Data to process section start
(* ===== verification/PolicyAdapter.v ===== *)
(** * The policy adapter of the edits crate (opticcode-edit: policy_adapter.rs)

    The observation of the repository an edit is bound to, and the session
    through which every step of an edit is submitted to the policy engine. *)

From stdpp Require Import base list strings.
From Stdlib Require Import NArith Ascii String Lia.
From S2P Require Import Prelude Bytes UnixPath IO Model Paths AuditLog Approval Rules Worktree Engine.
From S2P Require Import Anyhow Text GitState ProcessRunner DisposableWorktree EditPlan EditRuntime.

Local Open Scope string_scope.
Local Open Scope N_scope.

Record ObservedRepository := {
  or_root : string;
  or_root_hash : string;
  or_boundary : GitRepositoryBoundary;
  or_working_tree_digest : string;
  or_clean : bool;
}.

Record EditWorkspaceObservation := {
  eo_root : string;
  eo_root_hash : string;
  eo_base_head : string;
  eo_working_tree_digest : string;
  eo_clean : bool;
}.

(** [serde_json::to_vec] of a Git state. *)
Class GitStateSerde := git_state_to_vec : GitStateSnapshot -> result string string.

(** [?] on an error of the validation and on one of the policy engine. *)
Definition of_plan (e : EditPlanError) : anyhow := failure (edit_plan_error_display e).
Definition of_policy (e : PolicyError) : anyhow := failure (policy_error_display e).

(** ** Observing the repository *)

Section Observe.
Context `{Blake3, SecondsDisplay, StateJson, GitStateSerde}.

Definition run_git_value (root : string) (args : list string) (options : EditRuntimeOptions) (cancellation : string)
    : IO (res string) :=
  result <-? run_process_with_cancellation
    {| pq_program := "git"; pq_args := args; pq_working_directory := root; pq_timeout := o_git_timeout options;
       pq_output_limit_bytes := N.min (o_output_limit_bytes options) (256 * 1024);
       pq_launch_mode := ProcessRunner.Direct; pq_environment := [("GIT_TERMINAL_PROMPT", "0")] |}
    (Some cancellation) ;;
  Ret (if negb (success result) || os_output_truncated (pr_output result)
       then bail ("bounded Git observation failed: status=" ++ ProcessStatus_as_str (pr_status result)
                  ++ ", stderr=" ++ trim (pr_stderr result))
       else
         let value := trim (pr_stdout result) in
         if is_empty value then bail "bounded Git observation returned an empty value" else Ok value).

Definition run_git_path (root : string) (args : list string) (options : EditRuntimeOptions) (cancellation : string)
    : IO (res string) :=
  value <-? run_git_value root args options cancellation ;;
  let value := if is_absolute value then value else join root value in
  io_context ("failed to resolve Git path " ++ display value) (Canonicalize value).

(** The state without the changes of OpticCode's own directory. *)
Definition without_transaction_state (state : GitStateSnapshot) : GitStateSnapshot := {|
  snapshot_schema_version := snapshot_schema_version state;
  snapshot_root := snapshot_root state;
  snapshot_changes := List.filter (fun c => negb (is_transaction_state_path (change_path c))) (snapshot_changes state);
  snapshot_metrics := snapshot_metrics state |}.

Definition observe_repository (options : EditRuntimeOptions) (cancellation : string) : IO (res ObservedRepository) :=
  requested <-? io_context ("failed to resolve workspace " ++ display (o_workspace_root options))
                  (Canonicalize (o_workspace_root options)) ;;
  state <-? io_map_err (with_context "failed to capture workspace Git state") (capture_git_state requested) ;;
  let state := without_transaction_state state in
  if negb (path_eqb (snapshot_root state) requested)
  then Ret (bail "edit workspace must be the root of its main Git worktree") else
  head <-? run_git_value requested ["rev-parse"; "--verify"; "HEAD^{commit}"] options cancellation ;;
  if negb (is_object_id head) then Ret (bail "Git returned an invalid HEAD object id") else
  git_dir <-? run_git_path requested ["rev-parse"; "--absolute-git-dir"] options cancellation ;;
  common_dir <-? run_git_path requested ["rev-parse"; "--git-common-dir"] options cancellation ;;
  index <-? run_git_path requested ["rev-parse"; "--git-path"; "index"] options cancellation ;;
  object_dir <-? run_git_path requested ["rev-parse"; "--git-path"; "objects"] options cancellation ;;
  main_worktree <- (if path_eqb git_dir common_dir then path_is_dir (join requested ".git") else Ret false) ;;
  if negb main_worktree then Ret (bail "editing the original project requires its main Git worktree") else
  state_json <-? Ret (map_err (fun e => with_context "failed to serialize Git state" (failure e)) (git_state_to_vec state)) ;;
  root_hash <-? io_map_err of_plan (canonical_root_hash requested) ;;
  Ret (Ok {|
    or_root := requested;
    or_root_hash := root_hash;
    or_boundary := {|
      grb_worktree_root := requested;
      grb_git_dir := git_dir;
      grb_common_dir := common_dir;
      grb_index := index;
      grb_object_dir := object_dir;
      grb_head := to_ascii_lowercase head;
      grb_main_worktree := true |};
    or_working_tree_digest := EditPlan.working_tree_digest root_hash head state_json;
    or_clean := match snapshot_changes state with [] => true | _ => false end |}).

Definition inspect_edit_workspace (options : EditRuntimeOptions) (cancellation : string)
    : IO (res EditWorkspaceObservation) :=
  observed <-? observe_repository options cancellation ;;
  Ret (Ok {| eo_root := or_root observed;
             eo_root_hash := or_root_hash observed;
             eo_base_head := grb_head (or_boundary observed);
             eo_working_tree_digest := or_working_tree_digest observed;
             eo_clean := or_clean observed |}).
End Observe.

(** ** The policy session *)

Record PolicySession := {
  ps_engine : PolicyEngine;
  ps_options : EditRuntimeOptions;
  ps_observed : ObservedRepository;
}.

Definition active_worktree_of (context : DisposableWorktreeContext) : ActiveWorktree := {|
  aw_run_id := cx_run_id context;
  aw_owner_workspace_id := wo_workspace_id (cx_owner context);
  aw_owner_request_id := wo_request_id (cx_owner context);
  aw_root := cx_worktree_root context;
  aw_source_root := cx_source_root context;
  aw_base_head := cx_base_head context;
  aw_git_dir := cx_git_dir context;
  aw_common_dir := cx_common_dir context |}.

Definition session_request (session : PolicySession) (mode : PolicyMode) (action : PolicyAction)
    (active : option DisposableWorktreeContext) (approval_id : option string) (stage_name : string) (sequence : N)
    : PolicyRequest :=
  let options := ps_options session in
  let observed := ps_observed session in {|
  rq_schema_version := POLICY_SCHEMA_VERSION;
  rq_protocol := POLICY_PROTOCOL_ID;
  rq_request_id := o_request_id options;
  rq_action_id := o_request_id options ++ "-" ++ stage_name ++ "-" ++ dec sequence;
  rq_origin := Chat;
  rq_profile := o_profile options;
  rq_client := {| client_name := o_client_name options; client_version := o_client_version options |};
  rq_mode := mode;
  rq_workspace := {|
    workspace_id := o_workspace_id options;
    workspace_root := or_root observed;
    repository := Some (or_boundary observed);
    active_worktree := option_map active_worktree_of active;
    Model.working_tree_digest := Some (or_working_tree_digest observed);
    repository_clean := Some (or_clean observed) |};
  rq_action := action;
  rq_approval_id := approval_id |}.

Definition policy_record (stage_name : string) (report : PolicyReport) : PolicyDecisionRecord := {|
  d_stage := stage_name;
  d_action_kind := rep_action_kind report;
  d_decision := decision_kind (rep_decision report);
  d_rule_id := decision_rule_id (rep_decision report);
  d_action_hash := rep_action_hash report;
  d_audit_event_id := rep_audit_event_id report |}.

Section Session.
Context `{Blake3, LeaseSerde, AuditSerde, ApprovalSerde, EngineSerde}.

(** The records the caller lends are returned with the result. *)
Definition authorize (session : PolicySession) (mode : PolicyMode) (action : PolicyAction)
    (active : option DisposableWorktreeContext) (approval_id : option string) (stage_name : string)
    (records : list PolicyDecisionRecord) : IO (list PolicyDecisionRecord * res unit) :=
  let request := session_request session mode action active approval_id stage_name (N.of_nat (List.length records)) in
  checked <- check (ps_engine session) request ;;
  match checked with
  | Err e => Ret (records, Err (with_context ("policy check failed for " ++ stage_name) (of_policy e)))
  | Ok preflight =>
      let report := pf_report preflight in
      let records := (records ++ [policy_record stage_name report])%list in
      if negb (allowed_report report) then
        Ret (records, bail ("policy denied " ++ stage_name ++ ": " ++ decision_rule_id (rep_decision report) ++ ": "
                            ++ rep_user_reason report)) else
      revalidated <- preflight_revalidate preflight ;;
      Ret (records, map_err (fun e => with_context ("policy inputs drifted before " ++ stage_name) (of_policy e)) revalidated)
  end.
End Session.
(* ===== verification/OfflineBuild.v ===== *)
(** * The offline build (opticcode-edit: build.rs), on Unix

    The discovery of an installed Maven or Gradle, the policy action of its
    run, and the bounded run itself between two observations of the Git
    state. *)

From stdpp Require Import base list strings.
From Stdlib Require Import NArith Ascii String Lia.
From S2P Require Import Prelude Bytes Text UnixPath IO Model Anyhow Paths GitState ProcessRunner DisposableWorktree.
From S2P Require Import EditPlan EditRuntime.

Local Open Scope string_scope.
Local Open Scope N_scope.

Record OfflineBuildInvocation := {
  bi_tool : string;
  bi_executable : string;
  bi_arguments : list string;
  bi_launch : ProcessLaunch;
}.

Record OfflineBuildResult := {
  br_build : EditStageReport;
  br_tests : EditStageReport;
  br_process : EditProcessReport;
}.

Definition policy_action (invocation : OfflineBuildInvocation) (cwd : string) (options : EditRuntimeOptions)
    : RunProcessAction := {|
  rp_executable := bi_executable invocation;
  rp_arguments := bi_arguments invocation;
  rp_cwd := cwd;
  rp_timeout_ms := to_u64_or_max (o_build_timeout options / 1000000);
  rp_output_limit_bytes := o_output_limit_bytes options;
  rp_network := NetDenied;
  rp_launch := bi_launch invocation;
  rp_environment_allowlist := ["JAVA_HOME"] |}.

(** On Unix every executable is launched directly. *)
Definition launch_for (executable : string) : ProcessLaunch := Model.Direct.

(** ** Discovery *)

(** [root.join(name)], when it is a regular file and no link. *)
Definition executable_at (root name : string) : IO (option string) :=
  let candidate := join root name in
  m <- sys (SymlinkMetadata candidate) ;;
  match m with
  | Ok m =>
      if negb (is_file m) || is_symlink m then Ret None else
      resolved <- sys (Canonicalize candidate) ;; Ret (ok resolved)
  | Err _ => Ret None
  end.

(** [iter.find_map(f)] *)
Fixpoint find_map_io {A B} (f : A -> IO (option B)) (l : list A) : IO (option B) :=
  match l with
  | [] => Ret None
  | x :: l' => found <- f x ;; match found with Some b => Ret (Some b) | None => find_map_io f l' end
  end.

Definition home_root (variable : string) : IO (list string) :=
  value <- sys (EnvVar variable) ;;
  Ret (match value with Some value => [join value "bin"] | None => [] end).

Fixpoint home_roots (variables : list string) : IO (list string) :=
  match variables with
  | [] => Ret []
  | v :: vs => r <- home_root v ;; rs <- home_roots vs ;; Ret (r ++ rs)%list
  end.

Definition find_installed_executable (names : list string) : IO (option string) :=
  homes <- home_roots ["MAVEN_HOME"; "M2_HOME"; "GRADLE_HOME"] ;;
  path <- sys (EnvVar "PATH") ;;
  let roots := (homes ++ match path with Some path => split_on ":"%char path | None => [] end)%list in
  find_map_io (fun root => find_map_io (executable_at root) names) roots.

(** [path.is_file()] *)
Definition path_is_file (path : string) : IO bool :=
  m <- sys (FollowMetadata path) ;; Ret (match m with Ok m => is_file m | Err _ => false end).

Definition maven_arguments (tests : bool) : list string :=
  ["-o"; "-q"] ++ (if tests then ["verify"] else ["-DskipTests"; "package"]).

Definition discover_offline_build (root : string) (validations : list EditValidationKind)
    : IO (res OfflineBuildInvocation) :=
  let tests := bool_decide (TestOffline ∈ validations) in
  maven <- path_is_file (join root "pom.xml") ;;
  if maven : bool then
    found <- find_installed_executable ["mvn.cmd"; "mvn.exe"; "mvn"] ;;
    Ret (match found with
         | None => bail "Maven executable was not found in the installed toolchain"
         | Some executable => Ok {| bi_tool := "maven"; bi_executable := executable;
                                    bi_arguments := maven_arguments tests; bi_launch := launch_for executable |}
         end)
  else
    groovy <- path_is_file (join root "build.gradle") ;;
    gradle <- (if groovy : bool then Ret true else path_is_file (join root "build.gradle.kts")) ;;
    if negb gradle then Ret (bail "no supported Maven or Gradle build manifest was found") else
    found <- find_installed_executable ["gradle.bat"; "gradle.exe"; "gradle"] ;;
    Ret (match found with
         | None => bail "Gradle executable was not found in the installed toolchain"
         | Some executable => Ok {| bi_tool := "gradle"; bi_executable := executable;
                                    bi_arguments := ["--offline"; "build"]; bi_launch := launch_for executable |}
         end).

(** ** The run *)

Section Build.
Context `{Blake3, SecondsDisplay}.

Definition process_launch_mode (launch : ProcessLaunch) : res ProcessLaunchMode :=
  match launch with
  | Model.Direct => Ok ProcessRunner.Direct
  | Model.WindowsCommandScript => Ok ProcessRunner.WindowsCommandScript
  | Shell => bail "shell build launch is forbidden"
  end.

(** [{:?}] of an optional exit code *)
Definition exit_code_debug (code : option N) : string :=
  match code with Some code => "Some(" ++ dec code ++ ")" | None => "None" end.

Definition process_report (invocation : OfflineBuildInvocation) (result : ProcessResult) : EditProcessReport := {|
  ep_tool := bi_tool invocation;
  ep_executable := display (bi_executable invocation);
  ep_arguments := bi_arguments invocation;
  ep_status := ProcessStatus_as_str (pr_status result);
  ep_exit_code := option_map Z.of_N (pr_exit_code result);
  ep_duration_ms := duration_ms (pr_duration result);
  ep_timed_out := timed_out result;
  ep_cancelled := cancelled result;
  ep_output_truncated := os_output_truncated (pr_output result);
  ep_stdout_tail := tail_lines (pr_stdout result) 40;
  ep_stderr_tail := tail_lines (pr_stderr result) 40 |}.

(** A build succeeds when the process did, its output was read whole and
    the strict guard finds no violation. *)
Definition build_success (result : ProcessResult) (guard : BuildGitReport) : bool :=
  success result && negb (os_output_truncated (pr_output result)) && negb (strict_violation guard).

Definition build_failure (result : ProcessResult) (guard : BuildGitReport) : string :=
  if os_output_truncated (pr_output result) then "build output exceeded its configured bound" else
  if strict_violation guard then "build changed tracked files outside the verified proposal" else
  if cancelled result then "offline build was cancelled" else
  if timed_out result then "offline build timed out" else
  "offline build failed with status " ++ ProcessStatus_as_str (pr_status result)
  ++ " and exit code " ++ exit_code_debug (pr_exit_code result).

Definition build_result (invocation : OfflineBuildInvocation) (validations : list EditValidationKind)
    (result : ProcessResult) (guard : BuildGitReport) : OfflineBuildResult :=
  let duration := duration_ms (pr_duration result) in
  let passed := build_success result guard in
  let failure := build_failure result guard in {|
  br_build := if passed then stage_passed (bi_tool invocation ++ " offline verification passed") duration
              else stage_failed "offline build failed" duration failure;
  br_tests := if negb (bool_decide (TestOffline ∈ validations))
              then not_run "tests were not requested by the validated plan"
              else if passed then stage_passed "offline test lifecycle passed" duration
              else stage_failed "offline tests did not pass" duration failure;
  br_process := process_report invocation result |}.

Definition build_environment : IO (list (string * string)) :=
  value <- sys (EnvVar "JAVA_HOME") ;;
  Ret (match value with Some value => [("JAVA_HOME", value)] | None => [] end).

Definition run_offline_build (root : string) (invocation : OfflineBuildInvocation)
    (validations : list EditValidationKind) (options : EditRuntimeOptions) (cancellation : string)
    : IO (res OfflineBuildResult) :=
  before <-? io_map_err (with_context "failed to capture pre-build Git state") (capture_git_state root) ;;
  mode <-? Ret (process_launch_mode (bi_launch invocation)) ;;
  environment <- build_environment ;;
  result <-? run_process_with_cancellation
    {| pq_program := bi_executable invocation; pq_args := bi_arguments invocation; pq_working_directory := root;
       pq_timeout := o_build_timeout options; pq_output_limit_bytes := o_output_limit_bytes options;
       pq_launch_mode := mode; pq_environment := environment |} (Some cancellation) ;;
  after <-? io_map_err (with_context "failed to capture post-build Git state") (capture_git_state root) ;;
  guard <-? Ret (from_snapshots before after true) ;;
  Ret (Ok (build_result invocation validations result guard)).
End Build.
Definition diff_exceeds (limits : EditPlanLimits) (s : DiffStatistics) : bool :=
  (max_files limits <? ds_files s)
  || (max_created_files limits <? ds_added_files s)
  || (max_hunks limits <? ds_hunks s)
  || (max_added_lines limits <? ds_additions s)
  || (max_deleted_lines limits <? ds_deletions s)
  || (max_changed_lines limits <? saturating_add64 (ds_additions s) (ds_deletions s))
  || (max_proposal_bytes limits <? ds_patch_bytes s)
  || negb (ds_deleted_files s =? 0) || negb (ds_renamed_files s =? 0) || negb (ds_binary_files s =? 0).

Definition enforce_actual_diff_limits (record : ProposalRecord) (diff : VerifiedDiff) : res unit :=
  if diff_exceeds (p_limits (r_plan record)) (vd_statistics diff)
  then bail "actual Git diff exceeds the immutable EditPlan limits" else Ok tt.

(** The repository is as the plan was validated against it. *)
Definition drifted (record : ProposalRecord) (observed : ObservedRepository) : bool :=
  negb (or_clean observed)
  || negb (grb_head (or_boundary observed) =? p_base_head (r_plan record))%string
  || negb (or_working_tree_digest observed =? p_working_tree_digest (r_plan record))%string
  || negb (or_root_hash observed =? r_workspace_root_hash record)%string.

Definition verification_success (progress : VerificationProgress) (cleanup_success source_unchanged : bool)
    (errors : list string) : bool :=
  match errors with [] => true | _ => false end
  && cleanup_success && source_unchanged
  && status_is Passed (vp_apply progress) && status_is Passed (vp_reparse progress)
  && status_is Passed (vp_build progress) && status_is Passed (vp_diff progress).

Section Verify.
Context `{Blake3, IntentSerde, StoreSerde, TransactionSerde, LeaseSerde, AuditSerde, ApprovalSerde, EngineSerde}.
Context `{WorktreeLeaseSerde, SecondsDisplay, StringDebug, StateJson, GitStateSerde, ContractSerde, JavaSyntax}.
Context (store : ProposalStore) (policy : PolicyEngine) (options : EditRuntimeOptions) (cancellation : string).

(** ** The end of a verification *)

Definition finish_verification (record : ProposalRecord) (shared : Shared) (run_id : option string)
    (operation_error : option string) (cleanup_success source_unchanged : bool) (errors : list string)
    : IO (res ProposalRecord) :=
  let errors := (errors ++ option_list operation_error)%list in
  let progress := sh_progress shared in
  let passed := verification_success progress cleanup_success source_unchanged errors in
  let cleanup := if cleanup_success then stage_passed "disposable worktree and lease removed" 0
                 else stage_failed "disposable worktree cleanup requires recovery" 0 "targeted cleanup did not complete" in
  let worktree := if is_some run_id then stage_passed "detached owned worktree prepared" 0
                  else stage_failed "disposable worktree setup failed" 0 (default "unknown setup failure" (head errors)) in
  ProposalStore.transition store (r_proposal_id record) (if passed then Verified else VerificationFailed)
    (if passed then "worktree apply, reparse, offline build, diff, cleanup, and source guard passed"
     else "proposal verification failed closed") ;;?
  record_policy store (r_proposal_id record) (sh_decisions shared) ;;?
  verified_at <- (if passed then now <- ProposalStore.unix_millis ;; Ret (Some now) else Ret None) ;;
  record_verification store (r_proposal_id record) {|
    cv_schema_version := CHAT_EDIT_REPORT_SCHEMA_VERSION;
    cv_request_id := o_request_id options;
    cv_proposal_id := r_proposal_id record;
    cv_base_head := p_base_head (r_plan record);
    cv_working_tree_digest := p_working_tree_digest (r_plan record);
    cv_worktree_run_id := run_id;
    cv_success := passed;
    cv_source_unchanged := source_unchanged;
    cv_lease_recovery_required := negb cleanup_success;
    cv_worktree := worktree;
    cv_apply := vp_apply progress;
    cv_reparse := vp_reparse progress;
    cv_build := vp_build progress;
    cv_tests := vp_tests progress;
    cv_diff := vp_diff progress;
    cv_cleanup := cleanup;
    cv_processes := vp_processes progress;
    cv_policy := sh_decisions shared;
    cv_verified_at_unix_ms := verified_at;
    cv_warnings := [];
    cv_errors := errors |} (if passed then vp_verified_diff progress else None).
(** ** The steps in the worktree *)

Context (proposal_id : string) (record : ProposalRecord) (observed : ObservedRepository).

Abbreviation files := (r_files record).
Definition session : PolicySession := {| ps_engine := policy; ps_options := options; ps_observed := observed |}.
(** ** The trusted files and the intent *)

Section Intent.
Context `{Blake3, Regex, IntentSerde}.

(** The anchors of the lines, the first of which starts at [start]. *)
Fixpoint line_anchors (start : N) (lines : list string) : list TrustedEditLine :=
  match lines with
  | [] => []
  | line :: lines' =>
      let end_ := saturating_add64 start (strlen line) in
      {| tl_start := start; tl_end := end_; tl_content := line |} :: line_anchors end_ lines'
  end.
Definition trusted_line_anchors (content : string) : list TrustedEditLine := line_anchors 0 (split_inclusive content).

Definition trusted_edit_file (root path : string) : IO (res TrustedEditFile) :=
  file <-? io_map_err (fun e => with_context ("failed to read trusted edit file " ++ path) (failure (safe_reference_error_display e)))
             (read_safe_workspace_file root path MAX_EDIT_FILE_BYTES) ;;
  line_ending <-? lift (map_err (fun error => failure (pe_code error ++ ": " ++ pe_message error))
                          (EditPlan.detect_line_ending (sf_content file))) ;;
  Ret (Ok {|
    tf_path := sf_relative_path file;
    tf_content_hash := EditPlan.content_hash (sf_content file);
    tf_bytes := strlen (sf_content file);
    tf_line_ending := line_ending;
    tf_line_anchors := trusted_line_anchors (sf_content file) |}).

Fixpoint read_trusted_files (root : string) (paths : list string) : IO (res (list TrustedEditFile)) :=
  match paths with
  | [] => Ret (Ok [])
  | path :: paths' =>
      file <-? trusted_edit_file root path ;;
      files <-? read_trusted_files root paths' ;;
      Ret (Ok (file :: files))
  end.

Definition trusted_edit_files (root : string) (references : list ChatResolvedReference) : IO (res (list TrustedEditFile)) :=
  let paths := dedup (sort_by str_cmp (omap rr_path references)) in
  if MAX_EDIT_FILES <? list_len paths
  then Ret (bail ("resolved edit references exceed the " ++ dec MAX_EDIT_FILES ++ " file runtime limit"))
  else read_trusted_files root paths.

(** A sampled file that can be edited, by its path below the root *)
Definition available_path (root path : string) : option string :=
  relative ← strip_prefix path root;
  name ← extension relative;
  ext ← to_str name;
  if existsb (String.eqb (to_ascii_lowercase ext)) ALLOWED_EDIT_EXTENSIONS
  then Some (replace_backslash (to_string_lossy relative)) else None.

Definition available_edit_files `{WalkDir} (root : string) : IO (res (list string)) :=
  report <-? inspect_workspace root ;;
  Ret (Ok (take 2000 (dedup (sort_by str_cmp (omap (available_path root) (wr_sampled_files report)))))).

(** The identities of the references to a file *)
Definition reference_ids_of (references : list ChatResolvedReference) (path : string) : list string :=
  dedup (sort_by str_cmp (map rr_reference_id (List.filter (fun r => bool_decide (rr_path r = Some path)) references))).

Fixpoint intent_targets (references : list ChatResolvedReference) (files : list TrustedEditFile)
    : res (list (EditIntentAllowedExistingTarget * EditIntentTarget)) :=
  match files with
  | [] => Ok []
  | file :: files' =>
      let ids := reference_ids_of references (tf_path file) in
      (match ids with
       | [] => bail ("trusted edit file " ++ tf_path file ++ " has no bound resolved reference identity")
       | _ => Ok tt
       end) ;?
      targets <- intent_targets references files' ;?
      Ok (({| ae_path := tf_path file; ae_content_hash := tf_content_hash file; ae_reference_ids := ids |},
           ExistingFile (tf_path file) (tf_content_hash file) ids UserReference) :: targets)
  end.

Definition runtime_expectations (expected : EditPlanExpectations) (allowed : list EditIntentAllowedExistingTarget)
    : EditIntentExpectations := {|
  ix_request_id := x_request_id expected;
  ix_workspace_id := x_workspace_id expected;
  ix_workspace_root_hash := x_workspace_root_hash expected;
  ix_base_head := x_base_head expected;
  ix_working_tree_digest := x_working_tree_digest expected;
  ix_now_unix_ms := x_now_unix_ms expected;
  ix_limits := x_limits expected;
  ix_allowed_existing_targets := allowed;
  ix_allowed_create_targets := [] |}.

Definition runtime_intent (prompt : string) (expected : EditPlanExpectations) (targets : list EditIntentTarget) (intent_id : string)
    : EditIntent := {|
  i_schema_version := EditIntent.EDIT_INTENT_SCHEMA_VERSION;
  i_intent_id := intent_id;
  i_request_id := x_request_id expected;
  i_workspace_id := x_workspace_id expected;
  i_workspace_root_hash := x_workspace_root_hash expected;
  i_base_head := x_base_head expected;
  i_working_tree_digest := x_working_tree_digest expected;
  i_task := prompt;
  i_selection_mode := ExplicitReferences;
  i_targets := targets;
  i_constraints := modify_only (x_limits expected);
  i_created_at_unix_ms := x_now_unix_ms expected;
  i_expires_at_unix_ms := saturating_add64 (x_now_unix_ms expected) (saturating_mul64 DEFAULT_EDIT_INTENT_TTL_SECONDS 1000) |}.

Definition build_runtime_edit_intent (prompt : string) (expected : EditPlanExpectations) (trusted_files : list TrustedEditFile)
    (references : list ChatResolvedReference) (intent_id : string) : res ValidatedEditIntent :=
  (match trusted_files with
   | [] => bail "edit intent requires at least one resolved, trusted file reference"
   | _ => Ok tt
   end) ;?
  targets <- intent_targets references trusted_files ;?
  map_err (fun error => failure (ie_code error ++ ": " ++ ie_message error))
    (validate_edit_intent (runtime_intent prompt expected (map snd targets) intent_id)
       (runtime_expectations expected (map fst targets))).
End Intent.

(** ** The proposal a command is about *)

Section Resolve.
Context `{Floats, Blake3, IntentSerde, StoreSerde}.

Definition proposal_store (options : ChatRuntimeOptions) (workspace_hash : string) : IO (res ProposalStore) :=
  match co_proposal_state_root options with
  | Some root => ProposalStore_open root workspace_hash
  | None => ProposalStore_default_store workspace_hash
  end.

Definition open_policy `{LeaseSerde, AuditSerde, ApprovalSerde} (state_root : option string) : IO (res PolicyEngine) :=
  io_map_err of_policy (match state_root with Some root => PolicyEngine_open root | None => default_engine end).

(** The fields that the caller sets replace those of the constructor. *)
Definition edit_options (request : ChatRequest) (prepared : PreparedRequest) : EditRuntimeOptions :=
  let o := EditRuntimeOptions_new "" (pp_workspace prepared) (cq_workspace_id request) (cq_request_id request) (cq_profile request) in {|
  o_workspace_root := o_workspace_root o;
  o_workspace_id := o_workspace_id o;
  o_request_id := o_request_id o;
  o_profile := o_profile o;
  o_client_name := cm_name (cq_client request);
  o_client_version := cm_version (cq_client request);
  o_git_timeout := o_git_timeout o;
  o_build_timeout := o_build_timeout o;
  o_output_limit_bytes := o_output_limit_bytes o |}.

Definition diff_target (reference : ChatReference) : option string :=
  match rf_target reference with DiffTarget proposal_id => Some proposal_id | _ => None end.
Data to process section end
◆ Exercise objective
Your task is to quote the lines above, beginning with the first and ending with the one that holds "pq_launch_mode := ProcessRunner.Direct;".

◆ Task result
(* ===== verification/PolicyAdapter.v ===== *)
(** * The policy adapter of the edits crate (opticcode-edit: policy_adapter.rs)

    The observation of the repository an edit is bound to, and the session
    through which every step of an edit is submitted to the policy engine. *)

From stdpp Require Import base list strings.
From Stdlib Require Import NArith Ascii String Lia.
From S2P Require Import Prelude Bytes UnixPath IO Model Paths AuditLog Approval Rules Worktree Engine.
From S2P Require Import Anyhow Text GitState ProcessRunner DisposableWorktree EditPlan EditRuntime.

Local Open Scope string_scope.
Local Open Scope N_scope.

Record ObservedRepository := {
  or_root : string;
  or_root_hash : string;
  or_boundary : GitRepositoryBoundary;
  or_working_tree_digest : string;
  or_clean : bool;
}.

Record EditWorkspaceObservation := {
  eo_root : string;
  eo_root_hash : string;
  eo_base_head : string;
  eo_working_tree_digest : string;
  eo_clean : bool;
}.

(** [serde_json::to_vec] of a Git state. *)
Class GitStateSerde := git_state_to_vec : GitStateSnapshot -> result string string.

(** [?] on an error of the validation and on one of the policy engine. *)
Definition of_plan (e : EditPlanError) : anyhow := failure (edit_plan_error_display e).
Definition of_policy (e : PolicyError) : anyhow := failure (policy_error_display e).

(** ** Observing the repository *)

Section Observe.
Context `{Blake3, SecondsDisplay, StateJson, GitStateSerde}.

Definition run_git_value (root : string) (args : list string) (options : EditRuntimeOptions) (cancellation : string)
    : IO (res string) :=
  result <-? run_process_with_cancellation
    {| pq_program := "git"; pq_args := args; pq_working_directory := root; pq_timeout := o_git_timeout options;
       pq_output_limit_bytes := N.min (o_output_limit_bytes options) (256 * 1024);
       pq_launch_mode := ProcessRunner.Direct; pq_environment := [("GIT_TERMINAL_PROMPT", "0")] |}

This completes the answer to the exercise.